Second type is micro hard drive based and in this type a small hard drive is incorporated to
reduce weight as well as the physical size. It has a storage capacity of about 6 gigabytes and
can store about 1750 mp3 files. Most of the customers prefer this type because of its light
weight and moderate storage capacity. In addition it has rechargeable batteries to supply
power to the device.

Third type is known as flash based and it has no moving parts in it which makes it less energy
consuming causing the batteries to last for a longer time. It has less storage space as
compared to the two previous types, ranging from 32 megabytes to about 2 megabytes. Non-
rechargeable batteries are usually used in it and can be replaced by the new ones even in
middle of the use.
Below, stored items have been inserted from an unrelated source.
(* ===== verification/LoopAes.v ===== *)
(** * LoopAes: loop-AES key files (lib/loopaes/loopaes.c)

    A key file holds 1, 64 or 65 keys of equal length, each ended by a line end
    or a NUL; each key is hashed. *)

From S2P Require Import Prelude Cstd CryptBackend.
From Stdlib Require Import Strings.Byte.

Local Open Scope string_scope.
Local Open Scope Z_scope.

Definition LOOPAES_KEYS_MAX : Z := 65.

Definition get_hash (key_size : Z) : option string :=
  if key_size =? 16 then Some "sha256"
  else if key_size =? 24 then Some "sha384"
  else if key_size =? 32 then Some "sha512"
  else None.

Definition get_tweak (keys_count : Z) : Z := if keys_count =? 64 then 0x55 else if keys_count =? 65 then 0xF4 else 0.

(** *** Parsing *)

Fixpoint is_infix (s b : bytes) : bool :=
  match b with
  | [] => bool_decide (s = [])
  | _ :: b' => bool_decide (take (length s) b = s) || is_infix s b'
  end.

(** strstr in the first 100 bytes, up to a NUL. *)
Definition keyfile_is_gpg (buffer : bytes) : bool :=
  let index := if zlen buffer <? 100 then zlen buffer - 1 else 100 in
  is_infix (bytes_of_string "BEGIN PGP MESSAGE") (cstr (take (Z.to_nat index) buffer)).

Definition remove_eol (buffer : bytes) : bytes :=
  (fun c => if bool_decide (c = x0a) || bool_decide (c = x0d) then x00 else c) <$> buffer.

(** The bytes before the first NUL, and the rest from it on. *)
Fixpoint key_and_rest (b : bytes) : bytes * bytes :=
  match b with
  | [] => ([], [])
  | c :: b' => if bool_decide (c = x00) then ([], b) else let '(key, rest) := key_and_rest b' in (c :: key, rest)
  end.

Fixpoint skip_nuls (b : bytes) : bytes :=
  match b with
  | [] => []
  | c :: b' => if bool_decide (c = x00) then skip_nuls b' else b
  end.

(** At most [n] keys, and what follows them; [None] when the last is not ended. *)
Fixpoint split_keys (n : nat) (b : bytes) : option (list bytes * bytes) :=
  match n, b with
  | S n, _ :: _ =>
      let '(key, rest) := key_and_rest b in
      match rest with
      | [] => None
      | _ =>
          '(keys, rest) ← split_keys n (skip_nuls rest);
          Some (key :: keys, rest)
      end
  | _, _ => Some ([], b)
  end.

Section loopaes.
Context `{CH : CryptHash}.

(** crypt_hash_final refuses more bytes than the digest has. *)
Definition hash_key (src : bytes) (dst_len : Z) (hash_name : string) : Z + bytes :=
  let alg := bytes_of_string hash_name in
  if crypt_hash_size alg <=? 0 then inl (- EINVAL)
  else if crypt_hash_size alg <? dst_len then inl (- EINVAL)
  else inr (crypt_hash_final alg src dst_len).

(** [key_ptr[0] ^= tweak] *)
Definition tweak_key (tweak : Z) (key : bytes) : bytes :=
  match key with [] => [] | c :: key => byte_of_Z (Z.lxor (byte_val c) tweak) :: key end.

Fixpoint hash_all (tweak : Z) (hash_name : string) (input_keys : list bytes) (key_len_output : Z) : Z + bytes :=
  match input_keys with
  | [] => inr []
  | key :: input_keys =>
      match hash_key key key_len_output hash_name with
      | inl r => inl r
      | inr key =>
          match hash_all tweak hash_name input_keys key_len_output with
          | inl r => inl r
          | inr keys => inr (tweak_key tweak key ++ keys)%list
          end
      end
  end.

(** The keys are of [key_len_input] bytes each. *)
Definition hash_keys (hash_override : option string) (input_keys : list bytes) (key_len_output key_len_input : Z) : Z + bytes :=
  let keys_count := zlen input_keys in
  match (match hash_override with Some h => Some h | None => get_hash key_len_output end) with
  | None => inl (- EINVAL)
  | Some hash_name =>
      if (keys_count =? 0) || (key_len_output =? 0) || (key_len_input =? 0) then inl (- EINVAL)
      else hash_all (get_tweak keys_count) hash_name input_keys key_len_output
  end.

(** Code, or the number of keys and the volume key; the key size of the context
    is an argument. *)
Definition LOOPAES_parse_keyfile (hash : option string) (buffer : bytes) (volume_key_size : Z) : Z + Z * bytes :=
  if zlen buffer =? 0 then inl (- EINVAL)
  else if keyfile_is_gpg buffer then inl (- EINVAL)
  else match split_keys (Z.to_nat LOOPAES_KEYS_MAX) (remove_eol buffer) with
  | None => inl (- EINVAL)
  | Some (keys, rest) =>
      let key_len := zlen (default [] (head keys)) in
      let key_index := zlen keys in
      let key_len := if forallb (fun key => negb (zlen key =? 0) && (zlen key =? key_len)) keys then key_len else 0 in
      if negb (bool_decide (rest = [])) || (key_len =? 0) || (negb (key_index =? 1) && negb (key_index =? 64) && negb (key_index =? 65))
      then inl (- EINVAL)
      else match hash_keys hash keys volume_key_size key_len with
      | inl r => inl r
      | inr vk => inr (key_index, vk)
      end
  end.
End loopaes.
(* ===== verification/Pbkdf.v ===== *)
(** * Pbkdf: parameters of the key derivation functions

    lib/utils_pbkdf.c (defaults, checks, and the parameters kept in the
    context), lib/crypto_backend/pbkdf_check.c (limits, and the search for
    parameters that take a given time) and [crypt_benchmark_pbkdf_internal].
    A measurement's duration is an input: [samples] lists the result code and
    the milliseconds of each coming run of the function. *)

From S2P Require Import Prelude Cstd.
From Stdlib Require Import Ascii.

Local Open Scope string_scope.
Local Open Scope Z_scope.

Definition CRYPT_KDF_PBKDF2 : string := "pbkdf2".
Definition CRYPT_KDF_ARGON2I : string := "argon2i".
Definition CRYPT_KDF_ARGON2ID : string := "argon2id".

(** configure.ac, the defaults of the build. *)
Definition DEFAULT_LUKS1_HASH : string := "sha256".
Definition DEFAULT_LUKS1_ITER_TIME : Z := 2000.
Definition DEFAULT_LUKS2_ITER_TIME : Z := 2000.
Definition DEFAULT_LUKS2_MEMORY_KB : Z := 1048576.
Definition DEFAULT_LUKS2_PARALLEL_THREADS : Z := 4.
Definition DEFAULT_LUKS2_PBKDF : string := CRYPT_KDF_ARGON2I.

Definition CRYPT_PBKDF_ITER_TIME_SET : Z := Z.shiftl 1 0.
Definition CRYPT_PBKDF_NO_BENCHMARK : Z := Z.shiftl 1 1.

Record crypt_pbkdf_type := PbkdfType {
  p_type : option string;
  p_hash : option string;
  p_time_ms : Z;
  p_iterations : Z;
  p_max_memory_kb : Z;
  p_parallel_threads : Z;
  p_flags : Z;
}.

Definition has_flag (flags f : Z) : bool := negb (Z.land flags f =? 0).

Definition default_pbkdf2 : crypt_pbkdf_type :=
  PbkdfType (Some CRYPT_KDF_PBKDF2) (Some DEFAULT_LUKS1_HASH) DEFAULT_LUKS1_ITER_TIME 0 0 0 0.
Definition default_argon2i : crypt_pbkdf_type :=
  PbkdfType (Some CRYPT_KDF_ARGON2I) (Some DEFAULT_LUKS1_HASH) DEFAULT_LUKS2_ITER_TIME 0
    DEFAULT_LUKS2_MEMORY_KB DEFAULT_LUKS2_PARALLEL_THREADS 0.
Definition default_argon2id : crypt_pbkdf_type :=
  PbkdfType (Some CRYPT_KDF_ARGON2ID) (Some DEFAULT_LUKS1_HASH) DEFAULT_LUKS2_ITER_TIME 0
    DEFAULT_LUKS2_MEMORY_KB DEFAULT_LUKS2_PARALLEL_THREADS 0.

Definition crypt_get_pbkdf_type_params (pbkdf_type : option string) : option crypt_pbkdf_type :=
  match pbkdf_type with
  | None => None
  | Some s =>
      if bool_decide (s = CRYPT_KDF_PBKDF2) then Some default_pbkdf2
      else if bool_decide (s = CRYPT_KDF_ARGON2I) then Some default_argon2i
      else if bool_decide (s = CRYPT_KDF_ARGON2ID) then Some default_argon2id
      else None
  end.

(** ** Limits *)

Record crypt_pbkdf_limits := PbkdfLimits {
  min_iterations : Z; max_iterations : Z;
  min_memory : Z; max_memory : Z;
  min_parallel : Z; max_parallel : Z;
}.

Definition crypt_pbkdf_get_limits (kdf : option string) : Z * option crypt_pbkdf_limits :=
  match kdf with
  | None => (- EINVAL, None)
  | Some s =>
      if bool_decide (s = CRYPT_KDF_PBKDF2) then (0, Some (PbkdfLimits 1000 UINT32_MAX 0 0 0 0))
      else if bool_decide (s = CRYPT_KDF_ARGON2I) || bool_decide (s = CRYPT_KDF_ARGON2ID)
      then (0, Some (PbkdfLimits 4 UINT32_MAX 32 (4 * 1024 * 1024) 1 4))
      else (- EINVAL, None)
  end.

(** lib/utils_crypt.c *)
Definition crypt_parse_pbkdf (s : option string) : Z * option string :=
  match s with
  | None => (- EINVAL, None)
  | Some s =>
      if strcaseeq s CRYPT_KDF_PBKDF2 then (0, Some CRYPT_KDF_PBKDF2)
      else if strcaseeq s CRYPT_KDF_ARGON2I then (0, Some CRYPT_KDF_ARGON2I)
      else if strcaseeq s CRYPT_KDF_ARGON2ID then (0, Some CRYPT_KDF_ARGON2ID)
      else (- EINVAL, None)
  end.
Most of the people with huge music collection don't like this type because
of low storage capacity.
Multichannel audio

The term "multichannel audio" refers to the use of multiple audio tracks to reconstruct
sound on a multi-speaker sound system.

Two digits separated by a decimal point (2.1, 5.1, 6.1, 7.1, etc.) are used to classify the
various kinds of speaker set-ups, depending on how many audio tracks are used.
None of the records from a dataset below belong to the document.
Definition device_check_size (req_offset : Z) (falloc : bool) : M Z :=
  '(r, dev_size) ← device_size;
  if negb (r =? 0) then mret (- EIO)
  else if dev_size <? req_offset then
    if falloc then
      r ← device_fallocate req_offset;
      if r =? 0 then mret 0 else mret (- EINVAL)
    else mret (- EINVAL)
  else mret 0.

(** ** Transfers on the device *)

Definition dev_read (fd length offset : Z) : M (Z * bytes) := fun d =>
  let '(r, buf, f) := read_lseek_blockwise fd (env_block_size env) (env_alignment env) length offset (d_file d) in
  Some ((r, buf), set_file f d).

Definition dev_write (fd : Z) (buf : bytes) (length offset : Z) : M Z := fun d =>
  let '(r, f) := write_lseek_blockwise fd (env_block_size env) (env_alignment env) buf length offset (d_file d) in
  Some (r, set_file f d).

(** fsync(2) does not change what is read back. *)
Definition device_sync : M unit := mret tt.

(** crypt_alloc_volume_key and crypt_safe_alloc of a size fail. *)
Definition alloc_fails (n : Z) : bool := mem_limit env <? n.
Definition safe_alloc_fails (n : Z) : bool := (n =? 0) || alloc_fails n.
End env.

(** ** Devices in working order

    The lock is held as the code requires and open(2) succeeds; transfers may
    still fail as the schedule says. *)

Record dev_ok (env : os_env) (d : device) : Prop := {
  do_lock : locking_enabled env = true -> is_Some (d_lh d);
  do_open : forall m, 0 <= fst (open_result env m);
  do_verify : verify_fails env = false;
  do_size : size_known env = true;
  do_block : 0 < env_block_size env /\ (512 | env_block_size env) /\ (env_block_size env | 4096);
  do_align : env_alignment env <> 0;
  do_blocks : (env_block_size env | f_size (d_file d));
}.

Definition writable (d : device) : Prop := device_locked_readonly (d_lh d) = false.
The first digit shows the number of primary channels, each of which are reproduced on a
single speaker, while the second refers to the presence of a Low Frequency Effect (LFE for
short), which reproduced on a subwoofer. Thus, 1.0 corresponds to mono sound (meaning
one-channel) and 2.0 correspond to stereo sound.

5.1 Setup

The physical configuration of the speakers in a 5.1 surround system is of utmost importance,
as it directly influences sound quality and the realizm of audio effects.
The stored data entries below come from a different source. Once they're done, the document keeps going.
(* ===== verification/Wipe.v ===== *)
(** * Wipe: overwriting a part of a device (lib/utils_wipe.c)

    [crypt_wipe_device] overwrites a range block by block with zeroes, random
    bytes or the patterns of Gutmann's method. The random generator is the
    sequence of its answers; the state of a wipe is the buffer, the number of
    answers used and the device. The wipe runs in the monad of [Device], in
    which [None] is also an exhausted loop. *)

From S2P Require Import Prelude UtilsIO Luks2Json Device.
From Stdlib Require Import Strings.Byte.

Inductive crypt_wipe_pattern :=
| CRYPT_WIPE_ZERO
| CRYPT_WIPE_RANDOM
| CRYPT_WIPE_ENCRYPTED_ZERO
| CRYPT_WIPE_SPECIAL.

#[export] Instance crypt_wipe_pattern_eq_dec : EqDecision crypt_wipe_pattern.
Proof. solve_decision. Defined.

(** [crypt_random_get]: the code and the bytes of call [k] for [len] bytes. *)
Definition random_oracle : Type := nat -> Z -> Z * bytes.

(** memcpy of the bytes a call fills into the buffer; a failing call leaves the
    buffer, whose contents are not used then. *)
Definition fill (b buffer : bytes) : bytes := splice 0 b buffer.

Definition write_modes : list bytes :=
  [ [x55; x55; x55]; [xaa; xaa; xaa]; [x92; x49; x24]; [x49; x24; x92]; [x24; x92; x49]; [x00; x00; x00];
    [x11; x11; x11]; [x22; x22; x22]; [x33; x33; x33]; [x44; x44; x44]; [x55; x55; x55]; [x66; x66; x66];
    [x77; x77; x77]; [x88; x88; x88]; [x99; x99; x99]; [xaa; xaa; xaa]; [xbb; xbb; xbb]; [xcc; xcc; xcc];
    [xdd; xdd; xdd]; [xee; xee; xee]; [xff; xff; xff]; [x92; x49; x24]; [x49; x24; x92]; [x24; x92; x49];
    [x6d; xb6; xdb]; [xb6; xdb; x6d]; [xdb; x6d; xb6] ].

Definition wipeSpecial (buffer : bytes) (buffer_size : Z) (turn : nat) : bytes :=
  fill (mjoin (replicate (Z.to_nat (buffer_size / 3)) (default [] (write_modes !! turn)))) buffer.

(** What the wipe asks of the system. *)
Record wipe_env := {
  we_os : os_env;
  we_random : random_oracle;
  (** [device_is_rotational] is not 0 *)
  we_rotational : bool;
  (** [errno] after [device_open] failed *)
  we_errno : Z;
  (** posix_memalign(3): 0 or a positive error for an alignment and a size *)
  we_memalign : Z -> Z -> Z;
  (** the user's callback, not 0 for a size and an offset *)
  we_progress : option (Z -> Z -> bool);
}.

(** Buffer, random calls so far, device. *)
Definition wipe_state : Type := bytes * nat * file.

Section wipe.
Variable env : wipe_env.

Definition random_get (size : Z) (st : wipe_state) : Z * wipe_state :=
  let '(buffer, k, f) := st in
  let '(r, b) := we_random env k size in
  (r, (if r <? 0 then buffer else fill b buffer, S k, f)).

Definition write_at (fd bsize alignment offset size : Z) (st : wipe_state) : Z * wipe_state :=
  let '(buffer, k, f) := st in
  let '(written, f) := write_lseek_blockwise fd bsize alignment (take (Z.to_nat size) buffer) size (i64 offset) f in
  (if (written <? 0) || negb (written =? i64 size) then - EIO else 0, (buffer, k, f)).

(** The contents of the buffer in pass [i]. *)
Definition special_pass (i : nat) (size : Z) (st : wipe_state) : Z * wipe_state :=
  if (i <? 5)%nat then random_get size st
  else if (i <? 32)%nat then let '(buffer, k, f) := st in (0, (wipeSpecial buffer size (i - 5), k, f))
  else if (i <? 38)%nat then random_get size st
  else let '(buffer, k, f) := st in (0, (fill (replicate (Z.to_nat size) xff) buffer, k, f)).

(** [n] passes from pass [i]. *)
Fixpoint special_loop (n i : nat) (fd bsize alignment offset size : Z) (st : wipe_state) : Z * wipe_state :=
  match n with
  | O => (0, st)
  | S n' =>
      let '(r, st) := special_pass i size st in
      if r <? 0 then (- EIO, st)
      else
        let '(r, st) := write_at fd bsize alignment offset size st in
        if r <? 0 then (r, st) else special_loop n' (S i) fd bsize alignment offset size st
  end.

Definition crypt_wipe_special (fd bsize alignment offset size : Z) (st : wipe_state) : Z * wipe_state :=
  let '(r, st) := special_loop 39 0 fd bsize alignment offset size st in
  if r <? 0 then (r, st)
  else
    let '(r, st) := random_get size st in
    if r <? 0 then (- EIO, st) else write_at fd bsize alignment offset size st.

(** Code, state and [need_block_init]. *)
Definition wipe_block (devfd : Z) (pattern : crypt_wipe_pattern) (device_block_size alignment wipe_block_size offset : Z)
    (need_block_init : bool) (st : wipe_state) : Z * wipe_state * bool :=
  if bool_decide (pattern = CRYPT_WIPE_SPECIAL) then
    let '(r, st) := crypt_wipe_special devfd device_block_size alignment offset wipe_block_size st in
    (r, st, need_block_init)
  else
    let '(r, st, need_block_init) :=
      if need_block_init then
        match pattern with
        | CRYPT_WIPE_ZERO => let '(sf, k, f) := st in (0, (fill (zeros (Z.to_nat wipe_block_size)) sf, k, f), false)
        | _ => let '(r, st) := random_get wipe_block_size st in (if r =? 0 then 0 else - EIO, st, true)
        end
      else (0, st, need_block_init) in
    if negb (r =? 0) then (r, st, need_block_init)
    else
      let '(sf, k, f) := st in
      let '(r, f) := write_blockwise devfd device_block_size alignment (take (Z.to_nat wipe_block_size) sf) wipe_block_size f in
      (if r =? i64 wipe_block_size then 0 else - EIO, (sf, k, f), need_block_init).

Definition report (size offset : Z) : bool :=
  match we_progress env with Some p => p size offset | None => false end.

(** The loop over the blocks. *)
Fixpoint wipe_loop (fuel : nat) (devfd : Z) (pattern : crypt_wipe_pattern) (bsize alignment wipe_block_size offset dev_size : Z)
    (need_block_init : bool) (st : wipe_state) : option (Z * wipe_state) :=
  if offset <? dev_size then
    match fuel with
    | O => None
    | S fuel' =>
        let wipe_block_size := if dev_size <? offset +64 wipe_block_size then dev_size -64 offset else wipe_block_size in
        let '(r, st, need_block_init) :=
          wipe_block devfd pattern bsize alignment wipe_block_size offset need_block_init st in
        if negb (r =? 0) then Some (r, st)
        else
          let offset := offset +64 wipe_block_size in
          if report dev_size offset then Some (- EINTR, st)
          else wipe_loop fuel' devfd pattern bsize alignment wipe_block_size offset dev_size need_block_init st
    end
  else Some (0, st).

(** One iteration per block and one more. *)
Definition wipe_fuel (wipe_block_size offset dev_size : Z) : nat := Z.to_nat ((dev_size - offset) / wipe_block_size + 1).

Definition crypt_wipe_device (pattern : crypt_wipe_pattern) (offset length wipe_block_size : Z) : M Z :=
  let bsize := env_block_size (we_os env) in
  let alignment := env_alignment (we_os env) in
  if (bsize =? 0) || (alignment =? 0) || (wipe_block_size =? 0) then mret (- EINVAL)
  else if negb (MISALIGNED_512 offset =? 0) || negb (MISALIGNED_512 length =? 0) || negb (MISALIGNED_512 wipe_block_size =? 0)
  then mret (- EINVAL)
  else
    locked ← device_is_locked;
    devfd ← (if locked : bool then device_open_locked (we_os env) O_RDWR else device_open (we_os env) O_RDWR);
    if devfd <? 0 then mret (if negb (we_errno env =? 0) then - we_errno env else - EINVAL)
    else
      '(r, dev_size) ← (if negb (length =? 0) then mret (0, offset +64 length)
                        else '(r, size) ← device_size (we_os env);
                             mret (if negb (r =? 0) then r else if size <=? offset then - EINVAL else 0, size));
      if negb (r =? 0) then mret r
      else
        let r := we_memalign env alignment wipe_block_size in
        if negb (r =? 0) then mret r
        else if i64 offset <? 0 then mret (- EINVAL)
        else
          fun d =>
            let '(_, f) := sys_lseek offset SEEK_SET (d_file d) in
            let d := set_file f d in
            if report dev_size offset then Some (- EINVAL, d)
            else
              let pattern := if bool_decide (pattern = CRYPT_WIPE_SPECIAL) && negb (we_rotational env)
                             then CRYPT_WIPE_RANDOM else pattern in
              match wipe_loop (wipe_fuel wipe_block_size offset dev_size) devfd pattern bsize alignment wipe_block_size
                      offset dev_size true (zeros (Z.to_nat wipe_block_size), O, d_file d) with
              | Some (r, (_, _, f)) => (_ ← device_sync; mret r) (set_file f d)
              | None => None
              end.

(** On the data device of the context, or on a device of the given path. *)
Definition crypt_wipe (pattern : crypt_wipe_pattern) (offset length wipe_block_size : Z) : M Z :=
  let wipe_block_size := if wipe_block_size =? 0 then 1024 * 1024 else wipe_block_size in
  crypt_wipe_device pattern offset length wipe_block_size.
End wipe.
For best results, there are a number of rules to follow when placing each speaker:

1. Front speakers should preferably be placed at the height of the ears of a seated
listener. The rear (surround) speakers must be positioned slightly above this height.
2. The left and right front speakers must be placed one on each side of the television set,
both at the same distance. In practice, they should each form a 25° to 45° angle
with the listener.
3. The central speaker must be placed directly above or below the TV set, as it is
primarily used to relay the main actors' dialogue.
4. The subwoofer may be placed anywhere in the room, but preferably on the ground, so
as to better transmit the vibrations. It is best to try out different locations in the room.
5. The optimal position for the rear speakers is a short way back from the listener,
forming a 90° to 110° angle with him or her.
7.1 Setup

A 7.1 setup bridges the gap between the two rear speakers, using not one, but two speakers.